Condition	Bias	Variance	Problem	Fix
Underfitting	High	Low	Model too simple; misses patterns	Add features; increase model complexity
Overfitting	Low	High	Model memorizes noise; fails on new data	Regularization; more data; simpler model
Good Fit	Low	Low	Generalizes well to unseen data	—

Regularization Techniques

Technique	Mechanism	Effect
L1 (Lasso)	Adds absolute value of weights to loss	Drives some weights to zero; performs feature selection
L2 (Ridge)	Adds squared weights to loss	Shrinks all weights; no feature elimination
Dropout	Randomly deactivates neurons during training	Prevents co-adaptation in deep networks
Early Stopping	Halts training when validation loss stops improving	Avoids over-training without modifying the architecture

4.2 Hyperparameters vs.
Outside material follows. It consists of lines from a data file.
(** C5. At the end of the header section the parser goes to the body state
    exactly when the content length read off the headers is above zero (a
    missing or non-numeric header counts as zero) and to [StateDone]
    otherwise. In the body state a call takes the smaller of what is missing
    and what is there, and the state after it is [StateDone] exactly when
    the body has the content length. With [Content-Length: 5] and a body
    that comes as 2 and then 3 bytes, the request is done after the second
    fragment only, with the five bytes as its body. *)
Theorem content_length_body (r : Request) (data : bytes) :
  reachable r ->
  (forall h n,
     state r = StateHeader ->
     Parse (Headers_ r) data = (h, Return (n, true, None)) ->
     parse r data =
     bump n (parse (set_state (set_Headers r h)
                      (if (0 <? getInt h "content-length" 0)%Z
                       then StateBody else StateDone))
                   (skipn n data))) /\
  (forall h, Get h "content-length" = None ->
             getInt h "content-length" 0 = 0%Z) /\
  (forall h v, Get h "content-length" = Some v -> Atoi v = None ->
               getInt h "content-length" 0 = 0%Z) /\
  (state r = StateBody ->
   let remaining :=
     Z.to_nat (Z.min (getInt (Headers_ r) "content-length" 0 - len (Body r))
                     (Z.of_nat (length data))) in
   exists r',
     parse r data = (r', Return (remaining, None)) /\
     Body r' = (Body r +:+ to_string (firstn remaining data))%string /\
     Headers_ r' = Headers_ r /\
     (state r' = StateDone <->
      len (Body r') = getInt (Headers_ r) "content-length" 0) /\
     (state r' = StateBody \/ state r' = StateDone)) /\
  (fst (parse newRequest post_head) = post_request "" StateBody /\
   parse (post_request "" StateBody) (to_bytes "he")
   = (post_request "he" StateBody, Return (2, None)) /\
   parse (post_request "he" StateBody) (to_bytes "llo")
   = (post_request "hello" StateDone, Return (3, None)) /\
   RequestFromReader (fragments [post_head; to_bytes "he"; to_bytes "llo"])
   = Return (Some (post_request "hello" StateDone), None)).
Proof.
  intros Hr. pose proof (reachable_inv r Hr) as Hinv.
  split; [|split; [|split; [|split]]].
  - intros h n Hst HP. rewrite (parse_Header_done _ _ _ _ Hst Hinv HP).
    unfold afterHeaders, hasBody. cbn [Headers_ set_Headers].
    by destruct (0 <? _)%Z.
  - intros h E. unfold getInt. by rewrite E.
  - intros h v E Ev. unfold getInt. by rewrite E, Ev.
  - intros Hst. cbv zeta. rewrite (parse_Body _ _ Hst Hinv).
    unfold takeBody, contentLength. cbv zeta. cbn [fst snd].
    set (rem := Z.to_nat _).
    set (r1 := set_Body r _).
    eexists. split; [done|].
    destruct (len (Body r1) =? _)%Z eqn:E;
      subst r1; cbn [state set_state set_Body Body Headers_] in *;
      rewrite ?Hst; repeat split; auto; try done; try lia.
  - repeat split; vm_compute; reflexivity.
Qed.

Lemma content_length_body_witness :
  reachable (post_request "" StateBody) /\
  state (post_request "" StateBody) = StateBody /\
  (exists r',
     parse (post_request "" StateBody) (to_bytes "he") = (r', Return (2, None)) /\
     Body r' = "he"%string /\
     Headers_ r' = Headers_ (post_request "" StateBody) /\
     (state r' = StateDone <-> len (Body r') = 5%Z) /\
     (state r' = StateBody \/ state r' = StateDone)).
Proof.
  split; [exact post_request_reachable|]. split; [reflexivity|].
  apply (content_length_body _ (to_bytes "he") post_request_reachable).
  reflexivity.
Defined.

(** ** Fragmentation *)

Lemma bump_inv n1 y R n :
  bump n1 y = (R, Return (n, None)) ->
  exists n2, y = (R, Return (n2, None)) /\ n = n1 + n2.
Proof.
  destruct y as [r [[k [e|]]| |]]; simpl; try done.
  intros [= -> <-]. eauto.
Qed.

Lemma resume_inv r r1 n1 k R n :
  resume r (r1, Return (n1, None)) k = (R, Return (n, None)) ->
  state R = StateDone ->
  exists n2, k r1 n1 = (R, Return (n2, None)) /\ n = n1 + n2.
Proof.
  unfold resume. intros H HR.
  destruct (state r) eqn:E, (state r1) eqn:E1;
    try (by apply bump_inv in H); simplify_eq; congruence.
Qed.

(** What is left in the buffer after a call is of no use to the parser
    until more bytes arrive. *)
Lemma parse_rest_idle r data r1 n1 :
  inv r -> parse r data = (r1, Return (n1, None)) ->
  state r1 <> StateError ->
  parse r1 (skipn n1 data) = (r1, Return (0, None)).
Proof.
  intros Hinv E Hst.
  pose proof (parse_app r data [] Hinv) as H.
  rewrite app_nil_r, E in H. unfold resume in H.
  assert ((r1, Return (n1, @None error)) = bump n1 (parse r1 (skipn n1 data ++ [])))
    as H' by (destruct (state r), (state r1); done).
  rewrite app_nil_r in H'. symmetry in H'.
  apply bump_inv in H' as (n2 & -> & Hn). f_equal. f_equal. f_equal. lia.
Qed.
Parameters

Key Concept: Parameters are learned automatically by the optimizer during training. Hyperparameters are set by the practitioner before training begins and control how learning happens.
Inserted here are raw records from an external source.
(** X15.  When the store has an entity of the requested id, the click goes
    through end to end: the page is repainted with the entity the server
    changed, nothing is alerted or logged, and where the client held a
    record of that id the lookup by id now finds one that [isEqual] holds
    of with the server's entity.  This is for a sum of the old power level
    and the change that is at most [2^53] in magnitude; the power level
    painted is that sum clamped at 0. *)
Theorem known_id_repaints_with_the_server_entity (r : ref) (pokemons : list Server.pokemon)
    (pokemonId : option Z) (change : Z) (p : Server.pokemon) (b : browser) :
  List.find (id_is pokemonId) pokemons = Some p ->
  (Z.abs (powerLevel p + change) <= 2 ^ 53)%Z ->
  let u := to_record r (change_power change p) in
  let b' := changePower (deliver r (snd (post_power pokemons pokemonId change))) b in
  get (to_value u) "id" = VNum (id p) /\
  get (to_value u) "powerLevel" = VNum (Z.max 0 (powerLevel p + change)) /\
  page (app b') = page (app b) ++ [Update u] /\
  alerts b' = alerts b /\
  update_errors b' = update_errors b /\
  (forall i q, first_with_id (localPokemons (app b)) u i q ->
     exists q', first_with_id (localPokemons (app b')) u i q' /\ isEqual q' u = true).
Proof.
  intros Hfind Hsum u b'.
  assert (b' = {| app := {| localPokemons := store_confirmed u (localPokemons (app b));
                            page := page (app b) ++ [Update u];
                            console := console (app b) |};
                  update_errors := update_errors b;
                  alerts := alerts b |}) as ->.
  { subst b'. unfold post_power. rewrite Hfind. reflexivity. }
  cbn [app page alerts update_errors localPokemons].
  split; [reflexivity|]. split.
  - rewrite <- (ServerFacts.change_power_exact change p Hsum). reflexivity.
  - repeat split; try reflexivity. intros i q. apply store_confirmed_first.
Qed.

Lemma known_id_repaints_with_the_server_entity_witness :
  List.find (id_is (Some 25%Z)) [bulbasaur; pikachu] = Some pikachu /\
  (Z.abs (powerLevel pikachu + -5) <= 2 ^ 53)%Z /\
  get (to_value (to_record 9 (change_power (-5) pikachu))) "powerLevel"
    = VNum (Z.max 0 (powerLevel pikachu + -5)) /\
  page (app (changePower
    (deliver 9 (snd (post_power [bulbasaur; pikachu] (Some 25%Z) (-5))))
    {| app := {| localPokemons := [to_record 1 bulbasaur; to_record 2 pikachu];
                 page := []; console := [] |};
       update_errors := []; alerts := [] |}))
  = [] ++ [Update (to_record 9 (change_power (-5) pikachu))].
Proof.
  assert (Z.abs (powerLevel pikachu + -5) <= 2 ^ 53)%Z as Hsum by (simpl; lia).
  split; [reflexivity|]. split; [exact Hsum|].
  destruct (known_id_repaints_with_the_server_entity
    9 [bulbasaur; pikachu] (Some 25%Z) (-5) pikachu
    {| app := {| localPokemons := [to_record 1 bulbasaur; to_record 2 pikachu];
                 page := []; console := [] |};
       update_errors := []; alerts := [] |} eq_refl Hsum)
    as (_ & Hlevel & Hpage & _).
  split; [exact Hlevel | exact Hpage].
Defined.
Property	Parameters	Hyperparameters
Who sets them	Optimizer (automatic)	Data scientist (manual)
Examples	Weights, biases	Learning rate, number of layers, batch size
When determined	During training	Before training begins

Hyperparameter Tuning Methods

Method	Description	Speed
Grid Search	Exhaustively tries every combination	Slow
Random Search	Randomly samples combinations	Medium
Bayesian Optimization	Uses prior results to guide the next trial	Fast
SageMaker Automatic Model Tuning	Managed Bayesian optimization	Fast

5. Data Fundamentals for ML

5.1 Data Types and Quality

Data Type	Description	Examples
Structured	Fixed rows and columns with a defined schema	CSV files, relational databases
Unstructured	No predefined format or schema	Images, audio, video, raw text
Semi-structured	Partial structure without a rigid schema	JSON, XML, application log files
Time Series	Sequential observations indexed by time	Stock prices, IoT sensor readings

Data Quality Dimensions

Dimension	Definition
Accuracy	Data correctly reflects real-world values.
Completeness	No required fields are missing.
Consistency	Data is uniform and coherent across all sources.
Timeliness	Data is current and not stale.
Uniqueness	No duplicate records exist.
Validity	Data conforms to defined formats, types, and ranges.
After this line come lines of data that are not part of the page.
(** Digits hold no byte outside ['0'..'9']. *)
Lemma Itoa_no_byte n b : 0 <= n -> is_digit b = false -> b ∉ Itoa n.
Proof.
  intros Hn Hb Hin. destruct (Itoa_nonneg n Hn) as (_ & Hd & _).
  rewrite forallb_forall in Hd. rewrite Hd in Hb; [done|]. by apply list_elem_of_In.
Qed.

(** *** Case mapping *)

Section CaseLemmas.
Context `{Unicode}.

Definition ascii (b : byte) : Prop := u8 b < 128.

Lemma DecodeRune_ascii b s : ascii b -> DecodeRune b s = (u8 b, 1%nat).
Proof. unfold ascii, DecodeRune. intros. by replace (u8 b <? 128) with true by lia. Qed.

Lemma EncodeRune_ascii r : 0 <= r < 128 -> EncodeRune r = [byte_of r].
Proof.
  intros. unfold EncodeRune. by replace ((0 <=? r) && (r <? 128)) with true by lia.
Qed.

Lemma Map_runes_cons f b s :
  Map_runes f (b :: s) =
  EncodeRune (f (fst (DecodeRune b s)))
    ++ Map_runes f (drop (snd (DecodeRune b s) - 1) s).
Proof.
  unfold Map_runes. cbn [length Map_runes_fuel].
  destruct (DecodeRune b s) as [r w]; simpl. f_equal.
  assert (Hfuel : forall n m t, (length t <= n)%nat -> (length t <= m)%nat ->
            Map_runes_fuel n f t = Map_runes_fuel m f t).
  { clear. intros n. induction n as [|n IH]; intros m [|c t]; simpl; try lia;
      [by destruct m..|]. destruct m as [|m]; simpl; [lia|].
    destruct (DecodeRune c t). intros. f_equal. apply IH; rewrite length_drop; lia. }
  apply Hfuel; rewrite length_drop; lia.
Qed.

(** On ASCII text the mapping is byte by byte: the fast path of Go's library. *)
Lemma Map_runes_ascii f s :
  (forall r, 0 <= r < 128 -> 0 <= f r < 128) -> Forall ascii s ->
  Map_runes f s = map (fun b => byte_of (f (u8 b))) s.
Proof.
  intros Hf. induction 1 as [|b s Hb Hs IH]; [done|].
  rewrite Map_runes_cons, DecodeRune_ascii by done. simpl.
  pose proof (u8_range b). unfold ascii in *.
  rewrite EncodeRune_ascii by (apply Hf; lia). simpl. by rewrite drop_0, IH.
Qed.

Lemma rune_upper_ascii r : 0 <= r < 128 -> rune_upper r = ascii_upper r /\ 0 <= ascii_upper r < 128.
Proof.
  intros. unfold rune_upper, ascii_upper. replace (r <? 128) with true by lia.
  split; [done|]. destruct ((97 <=? r) && (r <=? 122)) eqn:?; lia.
Qed.

Lemma ToUpper_ascii s :
  Forall ascii s -> ToUpper s = map (fun b => byte_of (ascii_upper (u8 b))) s.
Proof.
  intros Hs. unfold ToUpper. rewrite Map_runes_ascii; [|intros r Hr|done].
  - induction Hs as [|b s Hb Hs IH]; simpl; [done|]. f_equal; [|done].
    pose proof (u8_range b). f_equal.
    apply rune_upper_ascii. unfold ascii in Hb. lia.
  - destruct (rune_upper_ascii r Hr) as [-> ?]. done.
Qed.

(** The first byte written for a rune is ASCII only when it is all of it. *)
Lemma EncodeRune_first r a l :
  EncodeRune r = a :: l -> ascii a -> l = [].
Proof.
  unfold EncodeRune, ascii. intros He Ha.
  destruct ((0 <=? r) && (r <? 0x80)); [by injection He as <- <-|].
  destruct ((0x80 <=? r) && (r <? 0x800)) eqn:E1.
  { injection He as <- _. rewrite u8_byte_of in Ha. exfalso. Z.div_mod_to_equations; lia. }
  destruct ((0x800 <=? r) && (r <? 0x10000) && _) eqn:E2.
  { injection He as <- _. rewrite u8_byte_of in Ha. exfalso.
    apply andb_true_iff in E2 as [E2 _]. Z.div_mod_to_equations; lia. }
  destruct ((0x10000 <=? r) && (r <=? 0x10FFFF)) eqn:E3; injection He as <- _.
  - rewrite u8_byte_of in Ha. exfalso. Z.div_mod_to_equations; lia.
  - exfalso. revert Ha. by compute.
Qed.

Lemma EncodeRune_not_nil r : EncodeRune r <> [].
Proof. unfold EncodeRune. by repeat case_match. Qed.

(** A case-mapped text that begins with an ASCII word comes from a text at
    least as long as the word, whatever the case tables are. *)
Lemma Map_runes_ascii_prefix f s p :
  HasPrefix (Map_runes f s) p = true -> Forall ascii p -> (length p <= length s)%nat.
Proof.
  intros Hp Ha. remember (length s) as n eqn:Hn. revert s Hn p Hp Ha.
  induction n as [n IH] using lt_wf_ind. intros s -> p Hp Ha.
  destruct p as [|a p]; [simpl; lia|]. destruct s as [|b s]; [done|].
  apply HasPrefix_spec in Hp as [t Ht]. rewrite Map_runes_cons in Ht.
  apply Forall_cons_1 in Ha as [Ha Hp].
  destruct (EncodeRune _) as [|c l] eqn:E; [by apply EncodeRune_not_nil in E|].
  simpl in Ht. injection Ht as -> Ht.
  rewrite (EncodeRune_first _ _ _ E Ha) in Ht. simpl in Ht.
  assert (Hlen : (length p <= length (drop (snd (DecodeRune b s) - 1) s))%nat).
  { eapply IH; [|done| |done]; [rewrite length_drop; simpl; lia|].
    apply HasPrefix_spec. eauto. }
  rewrite length_drop in Hlen. simpl. lia.
Qed.
End CaseLemmas.

(** *** Trimming *)

Lemma TrimRight_app k l c : TrimRight l c <> [] -> TrimRight (k ++ l) c = k ++ TrimRight l c.
Proof.
  intros Hl. induction k as [|b k IH]; [done|]. cbn [app TrimRight]. rewrite IH.
  destruct (k ++ TrimRight l c) eqn:E; [|done]. apply app_eq_nil in E as [_ E]. done.
Qed.

Lemma TrimRight_snoc l c : TrimRight (l ++ [c]) c = TrimRight l c.
Proof.
  induction l as [|b l IH]; cbn [app TrimRight]; [by rewrite byte_eqb_refl|]. by rewrite IH.
Qed.

(** *** Hexadecimal text *)

Lemma length_hex_encode l : length (hex_encode l) = (2 * length l)%nat.
Proof. unfold hex_encode. induction l; simpl in *; lia. Qed.

Lemma hex_digit_inj a b : 0 <= a < 16 -> 0 <= b < 16 -> hex_digit a = hex_digit b -> a = b.
Proof.
  intros Ha Hb H. apply (f_equal u8) in H. unfold hex_digit in H.
  destruct (a <? 10) eqn:?, (b <? 10) eqn:?; rewrite !u8_byte_of_small in H by lia; lia.
Qed.

Lemma hex_byte_inj a b : hex_byte a = hex_byte b -> a = b.
Proof.
  intros [= H1 H2]. pose proof (u8_range a). pose proof (u8_range b).
  apply hex_digit_inj in H1, H2; try (Z.div_mod_to_equations; lia).
  apply u8_inj. Z.div_mod_to_equations. lia.
Qed.

(** Hexadecimal text determines the bytes it was made from. *)
Lemma hex_encode_inj k l : hex_encode k = hex_encode l -> k = l.
Proof.
  revert l. induction k as [|a k IH]; intros [|b l] H; try done.
  unfold hex_encode in *. simpl in H. injection H as H1 H2 H.
  f_equal; [|by apply IH]. apply hex_byte_inj. unfold hex_byte. congruence.
Qed.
Train / Validation / Test Split

Split	Purpose	Typical Proportion
Training	Fit model parameters	60–80%
Validation	Tune hyperparameters; monitor for overfitting	10–20%
Test	Final, one-time unbiased evaluation	10–20%

Exam Tip: Test data must remain completely unseen during training and tuning. Using test data to make any development decision invalidates the evaluation and constitutes data leakage.

5.2 Handling Missing Data and Class Imbalance

Missing Data Strategies

Strategy	When to Use
Deletion	Missing at random; sufficient data remains after removal
Mean / Median / Mode Imputation	Numerical features with a low rate of missingness
Forward / Backward Fill	Time-series data where adjacent values are informative
Predictive Imputation	High-value features with complex missing patterns
Indicator Variable	When the fact of missingness itself carries signal

Class Imbalance Techniques

Technique	Description
SMOTE	Synthesize new minority-class samples
Undersampling	Randomly remove majority-class samples
Class Weights	Penalize minority-class misclassification more heavily during training
Correct Evaluation	Use F1, Precision, or Recall — not accuracy — for imbalanced datasets

6. Feature Engineering

Feature engineering is the process of creating, transforming, or selecting input variables to improve model performance. It is often the highest-leverage activity in an ML project.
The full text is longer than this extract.